Material shown below:

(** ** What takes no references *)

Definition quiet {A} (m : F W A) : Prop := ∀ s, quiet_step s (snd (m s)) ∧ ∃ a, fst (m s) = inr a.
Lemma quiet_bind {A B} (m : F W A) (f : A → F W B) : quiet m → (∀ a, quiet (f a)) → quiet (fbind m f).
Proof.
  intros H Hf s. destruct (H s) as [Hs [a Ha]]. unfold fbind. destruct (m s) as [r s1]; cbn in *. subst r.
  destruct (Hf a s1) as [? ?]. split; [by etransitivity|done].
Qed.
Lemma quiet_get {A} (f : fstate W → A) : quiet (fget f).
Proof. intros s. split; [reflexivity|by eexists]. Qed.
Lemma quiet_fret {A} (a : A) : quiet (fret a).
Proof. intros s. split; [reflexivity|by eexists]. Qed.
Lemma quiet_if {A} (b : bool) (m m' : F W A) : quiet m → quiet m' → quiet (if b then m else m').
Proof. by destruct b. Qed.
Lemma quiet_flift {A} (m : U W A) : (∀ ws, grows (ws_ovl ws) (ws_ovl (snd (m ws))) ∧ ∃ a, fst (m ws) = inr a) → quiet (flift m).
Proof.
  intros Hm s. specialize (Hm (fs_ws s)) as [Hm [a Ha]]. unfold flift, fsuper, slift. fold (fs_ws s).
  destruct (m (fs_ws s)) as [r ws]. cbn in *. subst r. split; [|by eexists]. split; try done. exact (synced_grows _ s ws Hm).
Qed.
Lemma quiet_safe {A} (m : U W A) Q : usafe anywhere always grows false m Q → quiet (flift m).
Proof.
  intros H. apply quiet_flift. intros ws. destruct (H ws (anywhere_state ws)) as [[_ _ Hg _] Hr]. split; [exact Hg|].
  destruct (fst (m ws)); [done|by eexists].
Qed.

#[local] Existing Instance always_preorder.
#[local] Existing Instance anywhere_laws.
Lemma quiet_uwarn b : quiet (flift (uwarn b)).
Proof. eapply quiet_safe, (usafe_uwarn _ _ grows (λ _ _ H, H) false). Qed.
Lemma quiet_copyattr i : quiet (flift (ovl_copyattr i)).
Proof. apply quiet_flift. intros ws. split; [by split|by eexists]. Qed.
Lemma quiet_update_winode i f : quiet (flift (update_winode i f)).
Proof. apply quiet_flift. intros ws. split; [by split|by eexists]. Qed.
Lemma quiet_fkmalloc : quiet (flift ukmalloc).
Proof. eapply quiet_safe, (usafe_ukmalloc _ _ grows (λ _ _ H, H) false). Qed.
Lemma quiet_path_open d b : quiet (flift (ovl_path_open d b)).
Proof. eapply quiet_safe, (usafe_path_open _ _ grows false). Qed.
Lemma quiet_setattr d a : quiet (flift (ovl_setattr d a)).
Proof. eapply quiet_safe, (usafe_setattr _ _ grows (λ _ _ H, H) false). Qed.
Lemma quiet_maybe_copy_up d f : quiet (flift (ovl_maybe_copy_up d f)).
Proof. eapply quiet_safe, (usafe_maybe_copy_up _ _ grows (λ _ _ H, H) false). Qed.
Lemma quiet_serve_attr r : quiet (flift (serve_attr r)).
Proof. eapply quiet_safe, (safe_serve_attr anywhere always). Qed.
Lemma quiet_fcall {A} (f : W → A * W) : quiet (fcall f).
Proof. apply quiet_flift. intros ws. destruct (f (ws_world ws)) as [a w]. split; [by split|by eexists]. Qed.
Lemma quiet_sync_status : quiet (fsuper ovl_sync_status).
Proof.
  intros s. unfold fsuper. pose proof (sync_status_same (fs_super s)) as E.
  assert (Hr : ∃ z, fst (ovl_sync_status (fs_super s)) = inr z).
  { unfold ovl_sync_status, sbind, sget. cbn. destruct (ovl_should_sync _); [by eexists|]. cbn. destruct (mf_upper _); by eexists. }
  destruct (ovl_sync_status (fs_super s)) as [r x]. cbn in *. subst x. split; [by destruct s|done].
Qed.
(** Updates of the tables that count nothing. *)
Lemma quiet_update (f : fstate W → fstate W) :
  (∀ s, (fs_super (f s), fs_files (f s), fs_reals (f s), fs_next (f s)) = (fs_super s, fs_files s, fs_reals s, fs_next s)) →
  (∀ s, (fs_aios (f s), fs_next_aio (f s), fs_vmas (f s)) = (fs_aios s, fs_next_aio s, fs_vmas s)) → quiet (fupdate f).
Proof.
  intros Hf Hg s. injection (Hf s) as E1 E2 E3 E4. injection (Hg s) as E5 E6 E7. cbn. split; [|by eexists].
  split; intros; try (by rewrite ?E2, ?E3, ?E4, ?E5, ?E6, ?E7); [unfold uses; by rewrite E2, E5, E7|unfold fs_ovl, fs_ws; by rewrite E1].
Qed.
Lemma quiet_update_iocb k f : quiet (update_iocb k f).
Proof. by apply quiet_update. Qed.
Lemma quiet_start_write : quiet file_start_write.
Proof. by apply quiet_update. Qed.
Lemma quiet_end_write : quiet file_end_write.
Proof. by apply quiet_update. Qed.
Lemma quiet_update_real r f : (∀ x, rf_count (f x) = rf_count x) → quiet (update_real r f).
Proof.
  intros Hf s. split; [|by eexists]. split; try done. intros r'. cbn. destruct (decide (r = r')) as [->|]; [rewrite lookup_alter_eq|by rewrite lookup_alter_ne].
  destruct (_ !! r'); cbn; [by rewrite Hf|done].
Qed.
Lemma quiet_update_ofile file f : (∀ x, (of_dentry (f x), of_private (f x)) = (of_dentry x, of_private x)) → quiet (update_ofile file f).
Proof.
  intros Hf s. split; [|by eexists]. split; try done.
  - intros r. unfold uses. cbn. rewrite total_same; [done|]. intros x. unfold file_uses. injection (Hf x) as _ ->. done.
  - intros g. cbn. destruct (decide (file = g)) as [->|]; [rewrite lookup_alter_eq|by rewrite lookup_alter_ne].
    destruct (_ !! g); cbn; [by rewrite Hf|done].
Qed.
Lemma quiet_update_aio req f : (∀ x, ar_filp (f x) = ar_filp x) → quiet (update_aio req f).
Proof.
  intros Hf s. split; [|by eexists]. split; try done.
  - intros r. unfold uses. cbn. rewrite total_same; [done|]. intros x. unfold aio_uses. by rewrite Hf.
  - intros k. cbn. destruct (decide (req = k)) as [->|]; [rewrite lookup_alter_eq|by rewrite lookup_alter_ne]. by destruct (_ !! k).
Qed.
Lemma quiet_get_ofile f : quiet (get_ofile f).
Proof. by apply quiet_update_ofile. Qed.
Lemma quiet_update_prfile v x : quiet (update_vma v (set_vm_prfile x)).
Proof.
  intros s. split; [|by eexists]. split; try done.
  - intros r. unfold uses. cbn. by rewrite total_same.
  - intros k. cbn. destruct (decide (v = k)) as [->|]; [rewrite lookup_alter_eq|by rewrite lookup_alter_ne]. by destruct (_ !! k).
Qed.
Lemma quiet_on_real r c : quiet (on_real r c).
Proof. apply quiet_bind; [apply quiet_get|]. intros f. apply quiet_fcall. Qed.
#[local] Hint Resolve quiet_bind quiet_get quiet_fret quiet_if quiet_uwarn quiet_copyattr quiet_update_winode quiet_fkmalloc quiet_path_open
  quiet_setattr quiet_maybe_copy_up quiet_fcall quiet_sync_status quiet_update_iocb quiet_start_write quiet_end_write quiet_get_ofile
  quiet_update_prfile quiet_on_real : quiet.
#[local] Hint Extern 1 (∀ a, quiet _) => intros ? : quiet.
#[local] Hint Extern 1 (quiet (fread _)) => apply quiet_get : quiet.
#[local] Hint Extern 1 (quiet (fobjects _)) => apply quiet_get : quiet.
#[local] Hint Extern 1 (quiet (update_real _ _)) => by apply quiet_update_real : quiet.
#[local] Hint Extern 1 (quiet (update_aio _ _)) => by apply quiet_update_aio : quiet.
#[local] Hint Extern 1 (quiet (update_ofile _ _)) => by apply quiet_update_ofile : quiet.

End of Material shown.
Material shown below:

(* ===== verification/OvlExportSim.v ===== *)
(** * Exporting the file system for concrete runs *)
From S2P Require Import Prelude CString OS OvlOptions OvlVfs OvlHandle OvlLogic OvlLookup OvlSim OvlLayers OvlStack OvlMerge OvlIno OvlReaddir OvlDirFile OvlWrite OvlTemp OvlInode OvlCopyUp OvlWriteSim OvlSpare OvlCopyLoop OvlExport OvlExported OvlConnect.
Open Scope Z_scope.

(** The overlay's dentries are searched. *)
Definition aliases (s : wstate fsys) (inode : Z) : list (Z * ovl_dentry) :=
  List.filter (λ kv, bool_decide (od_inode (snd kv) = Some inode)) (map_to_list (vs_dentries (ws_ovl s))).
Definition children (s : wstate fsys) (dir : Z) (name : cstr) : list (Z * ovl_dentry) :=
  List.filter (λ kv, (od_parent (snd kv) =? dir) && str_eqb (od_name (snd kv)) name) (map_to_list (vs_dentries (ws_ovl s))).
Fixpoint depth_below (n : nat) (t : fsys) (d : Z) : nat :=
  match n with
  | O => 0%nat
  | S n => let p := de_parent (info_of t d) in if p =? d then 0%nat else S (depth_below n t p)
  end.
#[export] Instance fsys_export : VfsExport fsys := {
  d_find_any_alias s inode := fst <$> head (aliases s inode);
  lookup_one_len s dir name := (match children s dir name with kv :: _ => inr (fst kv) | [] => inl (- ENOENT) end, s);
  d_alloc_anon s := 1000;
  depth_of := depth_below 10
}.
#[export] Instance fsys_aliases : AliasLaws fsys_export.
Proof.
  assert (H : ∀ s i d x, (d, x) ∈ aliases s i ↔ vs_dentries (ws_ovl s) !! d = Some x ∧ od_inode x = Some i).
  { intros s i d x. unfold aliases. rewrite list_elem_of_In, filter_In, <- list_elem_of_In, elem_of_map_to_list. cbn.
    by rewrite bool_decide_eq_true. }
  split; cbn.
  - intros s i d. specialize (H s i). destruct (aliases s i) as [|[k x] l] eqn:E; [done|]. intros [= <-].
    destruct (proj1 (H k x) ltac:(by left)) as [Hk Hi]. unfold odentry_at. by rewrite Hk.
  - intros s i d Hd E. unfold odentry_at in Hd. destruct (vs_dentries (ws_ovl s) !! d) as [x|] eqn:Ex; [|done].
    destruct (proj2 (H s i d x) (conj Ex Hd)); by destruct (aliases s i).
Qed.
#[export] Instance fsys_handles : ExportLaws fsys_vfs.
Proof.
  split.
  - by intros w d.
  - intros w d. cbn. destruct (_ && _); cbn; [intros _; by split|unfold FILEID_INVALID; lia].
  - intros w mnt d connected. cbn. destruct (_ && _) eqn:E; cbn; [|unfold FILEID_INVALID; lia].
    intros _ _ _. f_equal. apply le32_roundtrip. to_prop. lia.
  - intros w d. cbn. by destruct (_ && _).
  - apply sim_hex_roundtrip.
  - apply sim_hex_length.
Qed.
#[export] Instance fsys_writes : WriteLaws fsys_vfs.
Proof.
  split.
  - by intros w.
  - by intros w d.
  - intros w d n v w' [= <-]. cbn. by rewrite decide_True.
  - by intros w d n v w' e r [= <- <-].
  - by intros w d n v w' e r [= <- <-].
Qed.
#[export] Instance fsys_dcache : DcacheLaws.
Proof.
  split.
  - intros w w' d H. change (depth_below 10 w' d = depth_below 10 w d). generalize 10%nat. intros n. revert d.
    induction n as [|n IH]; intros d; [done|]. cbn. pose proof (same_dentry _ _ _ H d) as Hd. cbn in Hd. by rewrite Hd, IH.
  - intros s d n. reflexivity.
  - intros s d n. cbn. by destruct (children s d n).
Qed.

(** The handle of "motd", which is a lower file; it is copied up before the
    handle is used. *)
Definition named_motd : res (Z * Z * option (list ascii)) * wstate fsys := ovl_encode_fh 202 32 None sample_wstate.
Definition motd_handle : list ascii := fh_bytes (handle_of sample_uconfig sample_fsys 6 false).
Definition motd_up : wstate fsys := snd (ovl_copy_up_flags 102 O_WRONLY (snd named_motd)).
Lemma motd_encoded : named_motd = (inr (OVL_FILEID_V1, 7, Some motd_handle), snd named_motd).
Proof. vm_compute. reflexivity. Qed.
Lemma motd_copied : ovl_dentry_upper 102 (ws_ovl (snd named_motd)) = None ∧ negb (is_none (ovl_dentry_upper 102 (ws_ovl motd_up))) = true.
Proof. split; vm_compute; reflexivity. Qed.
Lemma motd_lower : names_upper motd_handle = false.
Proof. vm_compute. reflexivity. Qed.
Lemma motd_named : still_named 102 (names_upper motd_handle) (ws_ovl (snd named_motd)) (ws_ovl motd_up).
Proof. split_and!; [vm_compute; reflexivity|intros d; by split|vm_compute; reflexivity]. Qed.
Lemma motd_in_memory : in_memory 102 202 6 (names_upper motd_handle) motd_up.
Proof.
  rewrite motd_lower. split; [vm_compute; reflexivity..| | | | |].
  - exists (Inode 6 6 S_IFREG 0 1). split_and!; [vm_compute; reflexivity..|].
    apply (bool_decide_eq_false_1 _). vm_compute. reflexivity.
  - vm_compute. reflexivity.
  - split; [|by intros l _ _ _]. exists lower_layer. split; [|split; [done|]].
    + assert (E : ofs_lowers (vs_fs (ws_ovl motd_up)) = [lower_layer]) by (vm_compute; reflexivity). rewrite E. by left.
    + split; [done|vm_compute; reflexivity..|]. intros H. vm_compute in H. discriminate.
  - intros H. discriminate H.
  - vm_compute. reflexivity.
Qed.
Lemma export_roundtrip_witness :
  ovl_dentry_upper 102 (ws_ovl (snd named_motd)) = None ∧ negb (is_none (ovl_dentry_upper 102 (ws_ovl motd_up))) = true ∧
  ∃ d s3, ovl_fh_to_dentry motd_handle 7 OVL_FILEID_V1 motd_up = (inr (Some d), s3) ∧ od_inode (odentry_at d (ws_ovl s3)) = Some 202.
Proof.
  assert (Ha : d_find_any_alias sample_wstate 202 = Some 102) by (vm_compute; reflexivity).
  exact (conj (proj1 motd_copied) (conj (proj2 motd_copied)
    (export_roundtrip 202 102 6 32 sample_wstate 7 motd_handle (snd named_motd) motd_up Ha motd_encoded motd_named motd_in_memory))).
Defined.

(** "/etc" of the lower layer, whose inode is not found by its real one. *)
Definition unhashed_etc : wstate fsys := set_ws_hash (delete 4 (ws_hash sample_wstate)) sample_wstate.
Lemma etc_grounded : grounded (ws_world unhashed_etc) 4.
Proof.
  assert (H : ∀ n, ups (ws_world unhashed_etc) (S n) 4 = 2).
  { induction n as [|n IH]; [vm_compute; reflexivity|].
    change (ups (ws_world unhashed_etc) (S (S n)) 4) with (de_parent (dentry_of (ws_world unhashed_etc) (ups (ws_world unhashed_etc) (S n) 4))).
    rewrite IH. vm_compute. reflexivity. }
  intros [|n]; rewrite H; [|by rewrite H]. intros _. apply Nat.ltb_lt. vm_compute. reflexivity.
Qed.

End of Material shown.

> [Exercise objective] The lines above from the one with "Lemma quiet_copyattr i" through the one with "Proof. eapply quiet_safe, (usafe_ukmalloc" are to be duplicated exactly, ends included, with nothing added.

> [Solution for this exercise]
Lemma quiet_copyattr i : quiet (flift (ovl_copyattr i)).
Proof. apply quiet_flift. intros ws. split; [by split|by eexists]. Qed.
Lemma quiet_update_winode i f : quiet (flift (update_winode i f)).
Proof. apply quiet_flift. intros ws. split; [by split|by eexists]. Qed.
Lemma quiet_fkmalloc : quiet (flift ukmalloc).
Proof. eapply quiet_safe, (usafe_ukmalloc _ _ grows (λ _ _ H, H) false). Qed.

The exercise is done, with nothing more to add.